L'inflation française en hausse à cause de la guerre au Moyen-Orient

Les prix grimpent en France, révélant les premiers impacts de la guerre au Moyen-Orient.
L'inflation française en hausse à cause de la guerre au Moyen-Orient
©Fred TANNEAU, AFP - Les prix du carburant dans une station service de Saint-Martin-des-Champs dans le Finistère, le 10 mars 2026

Les répercussions du conflit au Moyen-Orient commencent à se faire clairement sentir en France, où l'inflation a atteint 1,7% en mars, tirée par l'augmentation des prix de l'énergie. Cette tendance soulève des incertitudes pour les mois futurs.

D'après une estimation préliminaire fournie par l'Insee, les prix à la consommation ont enregistré une hausse de 1,7% sur un an en mars, contre 0,9% en février.

La flambée de l'inflation est largement imputable à une forte hausse des coûts de l'énergie, notamment des produits pétroliers, qui ont augmenté de 7,3% sur un an, alors qu'ils affichaient une baisse de 2,9% le mois précédent.

Les économistes n'ont pas été pris au dépourvu par cette augmentation, anticipant que la guerre au Moyen-Orient impacte les prix du gaz, du pétrole et, par effet domino, ceux des carburants depuis le début du conflit le 28 février.

"Ce chiffre ne surprend pas, et il est dû principalement à la hausse des coûts énergétiques qui refont surface", a déclaré Maxime Darmet, analyste chez Allianz Trade, à l'AFP.

Charlotte de Montpellier, économiste chez ING, a également noté : "Ces chiffres confirment qu'une première vague inflationniste est déjà en cours."

- Effets en chaîne -

Sylvain Bersinger du cabinet Bersingéco a souligné que les effets de la guerre en Iran sont déjà visibles, bien que "l'impact inflationniste n'ait pas encore atteint toute la chaîne de valeur."

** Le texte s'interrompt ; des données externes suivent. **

(* ===== verification/Libc.v ===== *)
(** * C strings

    A [char *] argument is the list of bytes from the pointer on; the string
    ends at the first NUL byte or at the end of the list (where C has one). *)

From S2P Require Import Prelude.

(** The characters of the string at a pointer. *)
Fixpoint c_str (s : list byte) : list byte :=
  match s with
  | [] => []
  | x :: s => if decide (x = Byte.x00) then [] else x :: c_str s
  end.

Definition strlen (s : list byte) : Z := len (c_str s).

(** [snprintf] into a buffer of [n] bytes: the characters it holds before its terminator.
    The result of the call is the length of the whole text (texts are shorter than
    [2^31] bytes). *)
Definition snprintf_text (n : Z) (text : list byte) : list byte := take (Z.to_nat (n - 1)) text.

Definition no_nul (s : list byte) : Prop := Byte.x00 ∉ s.

Lemma c_str_no_nul s : no_nul (c_str s).
Proof.
  unfold no_nul. induction s as [|x s IH]; cbn; [set_solver|]. case_decide; set_solver.
Qed.

Lemma c_str_id s : no_nul s → c_str s = s.
Proof.
  unfold no_nul. induction s as [|x s IH]; cbn; [done|]. intros H.
  rewrite decide_False by set_solver. f_equal. apply IH. set_solver.
Qed.

Lemma c_str_idemp s : c_str (c_str s) = c_str s.
Proof. apply c_str_id, c_str_no_nul. Qed.

Lemma strlen_range s : 0 ≤ strlen s ≤ len s.
Proof.
  unfold strlen. split; [lia|]. induction s as [|x s IH]; cbn; [lia|]. case_decide; cbn; lia.
Qed.

Lemma sub_strlen s : sub 0 (strlen s) s = c_str s.
Proof.
  unfold strlen, sub. rewrite drop_0, Nat2Z.id.
  induction s as [|x s IH]; cbn; [done|]. case_decide; cbn; [done|]. by rewrite IH.
Qed.

Lemma snprintf_fits_text n text : len text < n → snprintf_text n text = text.
Proof. intros. apply take_ge. lia. Qed.

Lemma no_nul_app s t : no_nul (s ++ t) ↔ no_nul s ∧ no_nul t.
Proof. unfold no_nul. rewrite elem_of_app. tauto. Qed.

Lemma no_nul_take n s : no_nul s → no_nul (take n s).
Proof. unfold no_nul. intros H Hin. apply H. rewrite <- (take_drop n s), elem_of_app. auto. Qed.

(** A string in a buffer ends at its terminator. *)
Lemma c_str_app_nul s t : c_str (s ++ Byte.x00 :: t) = c_str s.
Proof. induction s as [|x s IH]; cbn; [done|]. case_decide; [done|]. by rewrite IH. Qed.

Lemma c_str_terminated s : strlen s < len s → ∃ t, s = c_str s ++ Byte.x00 :: t.
Proof.
  unfold strlen. induction s as [|x s IH]; cbn; [lia|]. case_decide as Hx; cbn; [subst; eauto|].
  intros Hl. destruct IH as [t Ht]; [lia|]. exists t. by rewrite <- Ht.
Qed.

Les détails montrent que les prix des services, ainsi que ceux du tabac, connaissent une légère accélération, tandis que les produits manufacturés diminuent plus rapidement.

L'indice des prix à la consommation harmonisé (IPCH), qui permet de comparer les inflations en zone euro, affiche une augmentation de 1,9% sur l'année en mars, après 1,1% en février.

Alors que l'augmentation des tarifs énergétiques n'a pas encore eu d'impact significatif sur d'autres catégories de prix, les experts s'attendent à des répercussions dans les mois à venir.

Maxime Darmet anticipe que "le prochain effet devrait se faire sentir sur les factures de gaz et d'électricité". Il avertit que si le conflit persiste après début mai, des conséquences pourraient s'observer sur les prix alimentaires et les biens en général.

Charlotte de Montpellier estime que "les effets secondaires, notamment via les coûts de transport et certains biens industriels, devraient bientôt apparaître", tout en précisant que le risque d'une spirale inflationniste demeure moins prononcé en France qu'ailleurs en zone euro.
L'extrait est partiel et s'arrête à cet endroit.